WHAT TO WORK ON:
For each line in the data below that holds "Arguments", return a copy.
===== DATA RECORDS =====
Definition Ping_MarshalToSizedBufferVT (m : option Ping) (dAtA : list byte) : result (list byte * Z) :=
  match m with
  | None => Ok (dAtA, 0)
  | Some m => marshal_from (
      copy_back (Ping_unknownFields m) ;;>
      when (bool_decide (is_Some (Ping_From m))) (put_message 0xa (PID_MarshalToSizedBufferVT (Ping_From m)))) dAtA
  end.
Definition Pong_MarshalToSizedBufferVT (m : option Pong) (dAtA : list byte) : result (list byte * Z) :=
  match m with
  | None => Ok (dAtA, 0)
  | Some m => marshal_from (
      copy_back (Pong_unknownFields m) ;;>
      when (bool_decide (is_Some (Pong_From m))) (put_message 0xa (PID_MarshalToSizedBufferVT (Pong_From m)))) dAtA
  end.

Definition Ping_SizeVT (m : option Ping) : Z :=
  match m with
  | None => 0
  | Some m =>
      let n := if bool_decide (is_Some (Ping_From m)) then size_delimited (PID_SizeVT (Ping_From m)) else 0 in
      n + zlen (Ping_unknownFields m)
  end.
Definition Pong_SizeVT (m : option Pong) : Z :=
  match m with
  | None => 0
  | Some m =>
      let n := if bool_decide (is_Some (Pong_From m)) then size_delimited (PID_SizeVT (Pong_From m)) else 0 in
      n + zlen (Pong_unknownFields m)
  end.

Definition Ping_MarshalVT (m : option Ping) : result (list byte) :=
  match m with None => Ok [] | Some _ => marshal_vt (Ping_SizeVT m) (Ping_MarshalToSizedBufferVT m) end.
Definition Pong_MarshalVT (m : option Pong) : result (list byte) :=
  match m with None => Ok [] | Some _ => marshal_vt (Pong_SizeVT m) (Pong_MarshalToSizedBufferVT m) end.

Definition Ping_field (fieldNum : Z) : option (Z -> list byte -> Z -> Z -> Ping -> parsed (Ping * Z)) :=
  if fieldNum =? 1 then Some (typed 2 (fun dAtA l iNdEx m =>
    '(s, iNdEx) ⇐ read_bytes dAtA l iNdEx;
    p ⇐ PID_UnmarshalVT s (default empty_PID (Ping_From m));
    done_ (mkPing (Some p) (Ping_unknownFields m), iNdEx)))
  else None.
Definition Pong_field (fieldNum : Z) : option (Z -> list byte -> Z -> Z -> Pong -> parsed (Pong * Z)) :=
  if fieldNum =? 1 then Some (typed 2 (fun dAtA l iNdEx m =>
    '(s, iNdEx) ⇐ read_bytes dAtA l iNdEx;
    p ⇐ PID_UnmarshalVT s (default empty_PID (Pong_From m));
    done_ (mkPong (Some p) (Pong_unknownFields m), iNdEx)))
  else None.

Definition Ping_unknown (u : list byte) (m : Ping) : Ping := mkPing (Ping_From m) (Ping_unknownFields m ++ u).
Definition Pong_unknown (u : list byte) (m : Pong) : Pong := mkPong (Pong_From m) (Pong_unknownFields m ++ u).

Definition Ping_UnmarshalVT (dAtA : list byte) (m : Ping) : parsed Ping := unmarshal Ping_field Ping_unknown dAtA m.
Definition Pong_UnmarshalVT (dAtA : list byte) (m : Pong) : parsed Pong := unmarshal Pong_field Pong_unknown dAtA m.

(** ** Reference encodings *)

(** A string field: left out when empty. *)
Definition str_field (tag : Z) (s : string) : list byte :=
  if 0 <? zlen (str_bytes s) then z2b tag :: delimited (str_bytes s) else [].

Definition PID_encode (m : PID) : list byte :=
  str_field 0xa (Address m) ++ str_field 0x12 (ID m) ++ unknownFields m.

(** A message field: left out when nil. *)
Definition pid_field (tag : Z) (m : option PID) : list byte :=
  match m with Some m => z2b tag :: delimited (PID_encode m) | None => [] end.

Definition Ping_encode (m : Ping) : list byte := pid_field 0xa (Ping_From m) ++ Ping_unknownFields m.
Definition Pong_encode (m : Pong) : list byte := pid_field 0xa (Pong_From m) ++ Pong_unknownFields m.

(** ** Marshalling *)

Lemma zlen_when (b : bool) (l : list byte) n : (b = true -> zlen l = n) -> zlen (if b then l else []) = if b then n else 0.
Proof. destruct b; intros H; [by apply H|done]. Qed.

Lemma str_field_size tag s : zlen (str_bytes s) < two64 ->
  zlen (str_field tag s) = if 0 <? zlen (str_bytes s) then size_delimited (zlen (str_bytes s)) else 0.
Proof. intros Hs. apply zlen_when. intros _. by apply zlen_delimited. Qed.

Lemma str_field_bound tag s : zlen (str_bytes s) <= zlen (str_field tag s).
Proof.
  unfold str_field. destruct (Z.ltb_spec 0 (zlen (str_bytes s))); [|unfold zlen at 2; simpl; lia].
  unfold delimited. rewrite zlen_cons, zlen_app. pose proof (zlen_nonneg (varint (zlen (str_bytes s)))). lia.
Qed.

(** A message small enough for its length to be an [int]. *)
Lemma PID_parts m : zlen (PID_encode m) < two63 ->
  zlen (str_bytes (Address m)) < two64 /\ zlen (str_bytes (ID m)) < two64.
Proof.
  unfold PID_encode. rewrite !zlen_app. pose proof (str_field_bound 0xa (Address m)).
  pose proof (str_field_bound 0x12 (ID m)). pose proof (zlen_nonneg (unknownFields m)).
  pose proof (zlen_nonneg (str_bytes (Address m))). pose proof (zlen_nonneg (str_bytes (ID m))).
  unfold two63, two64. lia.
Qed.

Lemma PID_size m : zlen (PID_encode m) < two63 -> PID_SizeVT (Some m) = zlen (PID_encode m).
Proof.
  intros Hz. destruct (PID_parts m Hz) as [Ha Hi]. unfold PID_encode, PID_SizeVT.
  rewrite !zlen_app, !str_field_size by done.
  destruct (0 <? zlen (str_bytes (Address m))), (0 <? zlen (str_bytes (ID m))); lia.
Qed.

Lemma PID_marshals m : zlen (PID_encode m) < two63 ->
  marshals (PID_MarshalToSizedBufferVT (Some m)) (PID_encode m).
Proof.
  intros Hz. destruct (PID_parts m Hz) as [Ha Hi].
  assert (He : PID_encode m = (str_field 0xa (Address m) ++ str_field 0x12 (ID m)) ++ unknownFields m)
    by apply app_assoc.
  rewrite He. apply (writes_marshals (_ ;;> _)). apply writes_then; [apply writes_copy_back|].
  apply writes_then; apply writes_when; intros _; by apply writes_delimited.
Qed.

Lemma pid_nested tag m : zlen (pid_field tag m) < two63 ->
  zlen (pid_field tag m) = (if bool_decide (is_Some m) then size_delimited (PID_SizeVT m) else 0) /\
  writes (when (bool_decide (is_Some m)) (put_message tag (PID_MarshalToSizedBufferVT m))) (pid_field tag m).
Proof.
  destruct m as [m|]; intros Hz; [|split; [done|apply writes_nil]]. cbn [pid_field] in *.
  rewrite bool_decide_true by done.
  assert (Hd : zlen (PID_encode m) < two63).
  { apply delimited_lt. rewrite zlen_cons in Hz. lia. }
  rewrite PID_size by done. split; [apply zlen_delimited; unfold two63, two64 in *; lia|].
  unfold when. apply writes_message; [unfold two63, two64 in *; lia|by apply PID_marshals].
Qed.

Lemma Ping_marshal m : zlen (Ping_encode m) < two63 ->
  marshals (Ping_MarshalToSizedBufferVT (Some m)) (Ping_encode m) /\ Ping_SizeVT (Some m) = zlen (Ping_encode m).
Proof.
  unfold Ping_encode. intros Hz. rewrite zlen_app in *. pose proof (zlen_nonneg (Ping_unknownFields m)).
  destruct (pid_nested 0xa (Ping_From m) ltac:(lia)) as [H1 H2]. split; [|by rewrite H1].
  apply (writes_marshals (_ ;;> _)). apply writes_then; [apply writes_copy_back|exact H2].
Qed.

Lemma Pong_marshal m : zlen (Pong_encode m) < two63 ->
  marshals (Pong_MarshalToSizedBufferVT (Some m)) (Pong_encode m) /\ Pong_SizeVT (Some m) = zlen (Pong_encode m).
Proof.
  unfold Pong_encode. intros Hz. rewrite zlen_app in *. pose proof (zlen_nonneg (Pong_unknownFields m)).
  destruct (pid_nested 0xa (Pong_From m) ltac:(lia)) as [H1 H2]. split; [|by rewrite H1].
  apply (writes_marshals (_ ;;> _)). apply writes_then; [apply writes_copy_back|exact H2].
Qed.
=====
===== DATA RECORDS =====
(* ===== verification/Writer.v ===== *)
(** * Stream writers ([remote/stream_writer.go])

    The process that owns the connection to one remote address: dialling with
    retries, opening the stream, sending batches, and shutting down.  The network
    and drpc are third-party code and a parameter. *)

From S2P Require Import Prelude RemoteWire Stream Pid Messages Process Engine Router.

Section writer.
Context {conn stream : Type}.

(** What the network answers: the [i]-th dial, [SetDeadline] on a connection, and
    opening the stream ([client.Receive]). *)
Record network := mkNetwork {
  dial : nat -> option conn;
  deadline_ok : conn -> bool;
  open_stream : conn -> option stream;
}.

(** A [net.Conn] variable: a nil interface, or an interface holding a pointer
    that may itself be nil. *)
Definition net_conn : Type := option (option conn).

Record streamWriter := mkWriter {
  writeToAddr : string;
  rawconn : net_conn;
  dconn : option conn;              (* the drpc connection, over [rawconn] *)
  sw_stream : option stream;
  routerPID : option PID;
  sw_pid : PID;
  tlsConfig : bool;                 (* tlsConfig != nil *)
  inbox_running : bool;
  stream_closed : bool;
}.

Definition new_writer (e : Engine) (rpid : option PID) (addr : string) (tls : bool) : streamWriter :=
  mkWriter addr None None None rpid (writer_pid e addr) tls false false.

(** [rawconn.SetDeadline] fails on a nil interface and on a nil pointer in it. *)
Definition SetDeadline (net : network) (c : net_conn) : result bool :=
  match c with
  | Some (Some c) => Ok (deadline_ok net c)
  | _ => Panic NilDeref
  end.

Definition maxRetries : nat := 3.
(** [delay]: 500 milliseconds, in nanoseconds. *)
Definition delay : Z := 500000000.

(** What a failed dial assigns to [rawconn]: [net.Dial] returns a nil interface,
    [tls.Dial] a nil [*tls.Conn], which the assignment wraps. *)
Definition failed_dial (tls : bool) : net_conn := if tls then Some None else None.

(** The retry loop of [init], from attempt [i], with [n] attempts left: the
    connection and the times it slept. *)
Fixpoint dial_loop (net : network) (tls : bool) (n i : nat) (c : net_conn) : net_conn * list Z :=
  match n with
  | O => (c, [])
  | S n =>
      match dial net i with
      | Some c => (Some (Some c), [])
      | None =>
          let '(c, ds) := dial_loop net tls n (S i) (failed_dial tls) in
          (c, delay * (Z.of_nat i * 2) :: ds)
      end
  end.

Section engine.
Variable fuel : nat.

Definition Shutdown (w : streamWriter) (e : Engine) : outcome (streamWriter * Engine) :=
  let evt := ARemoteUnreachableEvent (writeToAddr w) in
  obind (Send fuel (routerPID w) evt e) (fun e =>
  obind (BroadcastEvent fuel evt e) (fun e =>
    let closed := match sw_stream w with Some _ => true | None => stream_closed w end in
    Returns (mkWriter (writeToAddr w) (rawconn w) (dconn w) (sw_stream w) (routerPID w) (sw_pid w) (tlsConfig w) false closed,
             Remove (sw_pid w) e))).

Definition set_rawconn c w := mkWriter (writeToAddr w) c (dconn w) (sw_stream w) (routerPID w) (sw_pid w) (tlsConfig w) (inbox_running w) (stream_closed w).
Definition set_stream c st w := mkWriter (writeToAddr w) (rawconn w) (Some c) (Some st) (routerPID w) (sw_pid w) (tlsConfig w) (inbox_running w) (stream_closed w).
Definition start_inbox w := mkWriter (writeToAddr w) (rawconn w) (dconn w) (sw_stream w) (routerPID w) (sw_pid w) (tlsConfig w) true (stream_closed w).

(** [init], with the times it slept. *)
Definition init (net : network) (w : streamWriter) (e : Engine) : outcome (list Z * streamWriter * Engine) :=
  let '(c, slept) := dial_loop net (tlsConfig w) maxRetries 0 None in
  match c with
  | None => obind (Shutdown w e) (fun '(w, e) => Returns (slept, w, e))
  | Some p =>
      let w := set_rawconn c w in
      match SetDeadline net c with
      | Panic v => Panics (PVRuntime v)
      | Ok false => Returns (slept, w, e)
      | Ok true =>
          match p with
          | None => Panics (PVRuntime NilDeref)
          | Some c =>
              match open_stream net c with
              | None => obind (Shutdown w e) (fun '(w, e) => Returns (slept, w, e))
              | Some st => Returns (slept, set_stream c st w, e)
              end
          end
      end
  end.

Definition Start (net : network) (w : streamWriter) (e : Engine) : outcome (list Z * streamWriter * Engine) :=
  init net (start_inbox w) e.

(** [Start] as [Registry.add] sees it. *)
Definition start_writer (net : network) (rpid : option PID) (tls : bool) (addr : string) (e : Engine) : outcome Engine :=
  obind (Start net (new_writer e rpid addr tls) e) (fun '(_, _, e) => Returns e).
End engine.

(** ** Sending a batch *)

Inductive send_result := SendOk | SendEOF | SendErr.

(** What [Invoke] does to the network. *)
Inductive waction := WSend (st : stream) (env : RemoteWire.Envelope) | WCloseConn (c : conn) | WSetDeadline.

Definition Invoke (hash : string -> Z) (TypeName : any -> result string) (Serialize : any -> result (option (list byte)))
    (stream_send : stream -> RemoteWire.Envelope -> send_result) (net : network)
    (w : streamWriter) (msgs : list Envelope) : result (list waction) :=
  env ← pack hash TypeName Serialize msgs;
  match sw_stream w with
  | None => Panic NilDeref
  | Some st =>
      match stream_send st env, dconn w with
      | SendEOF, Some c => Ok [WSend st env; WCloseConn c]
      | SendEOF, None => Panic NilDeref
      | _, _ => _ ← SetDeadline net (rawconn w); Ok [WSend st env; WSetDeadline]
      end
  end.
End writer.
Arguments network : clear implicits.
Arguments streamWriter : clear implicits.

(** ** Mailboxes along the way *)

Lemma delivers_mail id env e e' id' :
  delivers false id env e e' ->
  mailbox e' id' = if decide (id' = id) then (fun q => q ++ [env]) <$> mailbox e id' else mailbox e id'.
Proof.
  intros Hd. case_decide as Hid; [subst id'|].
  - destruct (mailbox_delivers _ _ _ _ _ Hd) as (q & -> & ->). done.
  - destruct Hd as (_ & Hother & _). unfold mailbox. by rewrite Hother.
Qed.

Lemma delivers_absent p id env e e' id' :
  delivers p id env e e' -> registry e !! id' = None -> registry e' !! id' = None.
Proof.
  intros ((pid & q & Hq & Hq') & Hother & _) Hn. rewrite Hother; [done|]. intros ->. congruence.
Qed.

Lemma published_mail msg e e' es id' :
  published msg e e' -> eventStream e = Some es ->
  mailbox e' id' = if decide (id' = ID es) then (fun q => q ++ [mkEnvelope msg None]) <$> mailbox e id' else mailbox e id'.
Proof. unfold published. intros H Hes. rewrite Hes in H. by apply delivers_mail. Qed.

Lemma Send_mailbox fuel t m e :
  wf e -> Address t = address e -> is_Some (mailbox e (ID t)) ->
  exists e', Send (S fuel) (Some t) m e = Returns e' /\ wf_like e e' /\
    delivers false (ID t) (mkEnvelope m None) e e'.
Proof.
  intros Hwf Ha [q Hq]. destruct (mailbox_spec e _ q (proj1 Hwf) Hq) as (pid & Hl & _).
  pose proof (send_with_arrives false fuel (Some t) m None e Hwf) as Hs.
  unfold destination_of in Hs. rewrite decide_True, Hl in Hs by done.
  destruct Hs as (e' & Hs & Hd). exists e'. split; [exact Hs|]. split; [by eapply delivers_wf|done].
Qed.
=====
RESULT:
Arguments network : clear implicits.
Arguments streamWriter : clear implicits.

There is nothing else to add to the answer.